いい加減、無駄だとわかってくれても良さそうなのに……どうして揃いも揃って、クロエに罪を着せようとするのだろう? 何かの面白イベントなんだろうか?
クロエはだいぶうんざりしてきていたが、ここで憤っても仕方ない。
冷静にならなければ。そのために、クロエは準備してきたのだ。
本当は、こんなことしなくて済めばよかったんだけど。
令息は、クロエに向かって得意げに話し続けた。
「あなたはマリアンヌ様が知らないと思って、マリアンヌ様を脅したのでしょう? その薔薇の花をすべて切るようにって」
「私が? どうして?」
「それは……嫉妬なさっているからです。マリアンヌ様がウェントワース夫人にとても可愛がられてますから」
「嫉妬?」
「それまで、”侯爵夫人のお気に入り”の地位にいたのはクロエ様お一人だったからですよ。お一人だけでなくなってしまって、悔しいのです」
「そうでしたわね、光栄にも。ですが、身に余るものでしたの。今では肩の荷が下りてホッとしておりますわ」
クロエは素直に頷いた。
確かに、”侯爵夫人のお気に入り”はクロエだった。
だが、それには理由がある。
クロエは、令嬢としては、おおよそ良い趣味とは言えない『庭いじり』が好きだ。だがあまりに好きすぎて、同年代には趣味を分かち合う相手もいない。だから、クロエと同じく庭園が好きな侯爵夫人は、先生とも同志とも言え、とても信頼し合える関係なのだ。

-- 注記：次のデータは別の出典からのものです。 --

(** [extractUrlKeywords(path)]; [None] when [decodeURIComponent] throws. *)
Definition extractUrlKeywords (path : option string) : option (list string) :=
  match truthyStr path with
  | None => Some []
  | Some p =>
      let pieces :=
        filter (fun s => (2 <? strLength s) && negb (onlyDigits s))
               (splitRuns isPathSeparator p) in
      match mapM (fun s => option_map toLowerCase (decodeURIComponent s)) pieces with
      | None => None
      | Some decoded => Some (firstn 5 decoded)
      end
  end.

(** [m[i]] *)
Definition group (m : list (option string)) (i : nat) : option string :=
  match nth_error m i with
  | Some g => g
  | None => None
  end.

(** [String(x)] for a group handed to a function that expects a string. *)
Definition groupText (g : option string) : string :=
  match g with Some s => s | None => "undefined" end.

(** The [keywords] callback applied to a match; [undefined] entries, which the
    later [filter(Boolean)] removes, are not listed. *)
Definition applyRule (k : KeywordRule) (m : list (option string))
  : option (list string) :=
  match k with
  | PathOf i => extractUrlKeywords (group m i)
  | Fixed kws => Some kws
  | DecodedQuery i =>
      option_map (fun d => [plusToSpace d]) (decodeURIComponent (groupText (group m i)))
  | Decoded i =>
      option_map (fun d => [d]) (decodeURIComponent (groupText (group m i)))
  | GroupThen i rest =>
      Some (match group m i with Some g => g :: rest | None => rest end)
  end.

それだけのことで、それ以上には何もない。マリアンヌがウェントワース夫人と仲良くなることと何ら関係がないし、かといって、身を引くことでもないのだ。
いろいろ思惑を考えるのは勝手だが、決めつけられても困る。
「えぇっと、それに、ウェントワース夫人は私と親しくしてくださってるけど……それは私の母が夫人とお友達で、小さい頃からお会いしていたことと、私がこの庭園を好きだからです。マリアンヌ様と夫人が仲良くなさることに、なんの問題もありません。マリアンヌ様とはよくお会いするし、お話だってしてくださいますわ」
ちらりと周囲を見回すと、ようやくマリアンヌの姿が見えた。まだ何をしているのかわからない様子で、その隙に隣の令嬢がその場から離そうと頑張っていた。
大丈夫かしら。心配だわ。何もしないでいてくれるといいのだけど。
薔薇の花は、イングリッシュローズのレディ・エマ・ハミルトンをぼんやり参考にしています。